YOUR ASSIGNMENT ::
Look for "match" in the records and copy every line that has it.

[DATA EXTRACT Boundary: Start]

(** From the result of [performSTT] to the [await] of
    [performGPTProcessing]. *)
Definition afterSTT (r : nat) (processingId : string) (startTime : Z)
  (res : Awaited JSString) (s : Engine) : Engine * Completion :=
  match performSTT res s with
  | (s, Rejected e) => (s, Throw e)
  | (s, Resolved (text, _)) =>
      if strictNotEqual (currentProcessingId s) (Some processingId) then
        (emit (ConsoleLog "Processing interrupted, discarding result") s, Return)
      else
        let sttTime := performance_now s - startTime in
        if negb (truthy (trim text)) || (Z.of_nat (List.length text) <? 3) then
          (emit (ConsoleLog "Skipping empty or very short transcription") s, Return)
        else
          let gptStartTime := performance_now s in
          (emit (GenerateText r text) s,
           Suspend (Generating startTime sttTime gptStartTime))
  end.

(** From the result of [performGPTProcessing] to the [await] of
    [blink.ai.generateSpeech] inside [performTTS]. *)
Definition afterGPT (r : nat) (processingId : string)
  (startTime sttTime gptStartTime : Z)
  (res : Awaited string) (s : Engine) : Engine * Completion :=
  match performGPTProcessing res s with
  | (s, Rejected e) => (s, Throw e)
  | (s, Resolved response) =>
      let gptTime := performance_now s - gptStartTime in
      if strictNotEqual (currentProcessingId s) (Some processingId) then
        (emit (ConsoleLog "Processing interrupted before TTS") s, Return)
      else
        let ttsStartTime := performance_now s in
        (emit (GenerateSpeech r response) s,
         Suspend (Synthesizing startTime sttTime gptTime ttsStartTime))
  end.

(** [performTTS] after [await blink.ai.generateSpeech]: the audio is played,
    or the error is logged and thrown again. *)
Definition afterSpeech (r : nat) (startTime sttTime gptTime ttsStartTime : Z)
  (res : Awaited string) (s : Engine) : Engine * Completion :=
  match res with
  | Resolved url =>
      let (s, audio) := playAudioWithInterruption r url s in
      (s, Suspend (Playing audio startTime sttTime gptTime ttsStartTime))
  | Rejected e => (emit (ConsoleError "TTS processing failed:") s, Throw e)
  end.

(** From the end of [playAudioWithInterruption] through the rest of
    [performTTS] to the metrics. *)
Definition afterPlayback (r : nat) (startTime sttTime gptTime ttsStartTime : Z)
  (res : Awaited unit) (s : Engine) : Engine * Completion :=
  match res with
  | Resolved _ =>
      let ttsTime := performance_now s - ttsStartTime in
      let totalTime := performance_now s - startTime in
      (logProcessingMetrics r {| stt := sttTime; gpt := gptTime;
                                 tts := ttsTime; total := totalTime |} s,
       Return)
  | Rejected e => (emit (ConsoleError "TTS processing failed:") s, Throw e)
  end.

Definition setStage (r : nat) (processingId : string) (st : Stage) (s : Engine)
  : Engine :=
  set_runs (replaceAt r {| processingId := processingId; stage := st |} (runs s)) s.

(** The [catch] and [finally] of [processAudioWithInterruption]: an
    exception is logged, the flag is reset, the promise is fulfilled. *)
Definition tryCatchFinally (r : nat) (processingId : string)
  (body : Engine * Completion) : Engine :=
  let (s, c) := body in
  match c with
  | Suspend next => setStage r processingId next s
  | Return =>
      setStage r processingId (Settled Fulfilled) (set_isProcessing false s)
  | Throw e =>
      let s := emit (ConsoleError "Voice processing error:") s in
      setStage r processingId (Settled Fulfilled) (set_isProcessing false s)
  end.

(** What a run at a given stage waits for. *)
Inductive Resumption :=
| Base64 (res : Awaited unit)
| Transcription (res : Awaited JSString)
| Reply (res : Awaited string)
| Speech (res : Awaited string)
| Playback (audio : nat) (res : Awaited unit).
(** * server.js: slide synchronisation, elements, responses and results

    A shallow embedding of the route handlers of [src/server.js] and the
    properties of the in-memory store they maintain.

    The three module-level variables of the server ([currentSlide],
    [presentationElements], [responses]) form the record [Store]; every
    route handler is a function from the store and the request's fields to
    the reply (and, for the routes that write, the next store).  A handler
    runs to completion before the next request is looked at (there is no
    [await] in the file), so one request is one step.

    Request fields are taken at the types of the data model: identifiers,
    names and titles are strings, [options] is an array of strings,
    [option] is an integer; each may be absent.  [new Date()] is the
    handler's argument [now] (milliseconds), [process.uptime()] its argument
    [uptime].  The calls of [console.log] and of the two [broadcast...]
    functions, which only log, are left out. *)

From Stdlib Require Import ZArith PrimFloat FloatOps SpecFloat Uint63.
From stdpp Require Import gmap strings list fin_maps.

#[local] Set Warnings "-inexact-float".

Local Open Scope string_scope.
Local Open Scope list_scope.
Local Open Scope nat_scope.

(** ** Data model *)

(** The object stored at [presentationElements[id]] (lines 87-93). *)
Module Element.
Record t : Type := mk
  { id : string;
    type : string;
    title : string;
    options : list string;
    createdAt : Z }.
End Element.

(** The object pushed on [responses[elementId]] (lines 161-167). *)
Module Response.
Record t : Type := mk
  { user : string;
    timestamp : Z;
    response : Datatypes.option string;
    option : Datatypes.option Z;
    optionText : Datatypes.option string }.
End Response.

(** ** Property reads

    [presentationElements] and [responses] are object literals, so a
    property read [obj[key]] that finds no own property continues on the
    prototype chain and ends in [Object.prototype].  [JsVal] lists the
    values a read of [presentationElements[key]] can produce. *)
Inductive JsVal : Type :=
  | VUndefined
  | VElement (e : Element.t)
  | VString (s : string)
  | VIsoDate (t : Z)                (* the ISO string of a [Date] *)
  | VStrings (l : list string)
  | VFunction (arity : nat)         (* a built-in function, with its [length] *)
  | VObjectPrototype.               (* [Object.prototype] itself *)

(** [!v] is [negb (truthy v)]. *)
Definition truthy (v : JsVal) : bool :=
  match v with
  | VUndefined => false
  | VString s => negb (String.eqb s "")
  | _ => true
  end.

(** The function-valued properties of [Object.prototype], each with the
    [length] of the function, as ECMAScript defines them (properties of the
    Object prototype object; [constructor] is [Object] itself). *)
Definition object_prototype_methods : list (string * nat) :=
  [ ("constructor", 1); ("hasOwnProperty", 1); ("isPrototypeOf", 1);
    ("propertyIsEnumerable", 1); ("toLocaleString", 0); ("toString", 0);
    ("valueOf", 0); ("__defineGetter__", 2); ("__defineSetter__", 2);
    ("__lookupGetter__", 1); ("__lookupSetter__", 1) ]%nat.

[DATA EXTRACT Boundary: End]

ANSWER SECTION ::
  match performSTT res s with
  match performGPTProcessing res s with
  match res with
  match res with
  match c with
  match v with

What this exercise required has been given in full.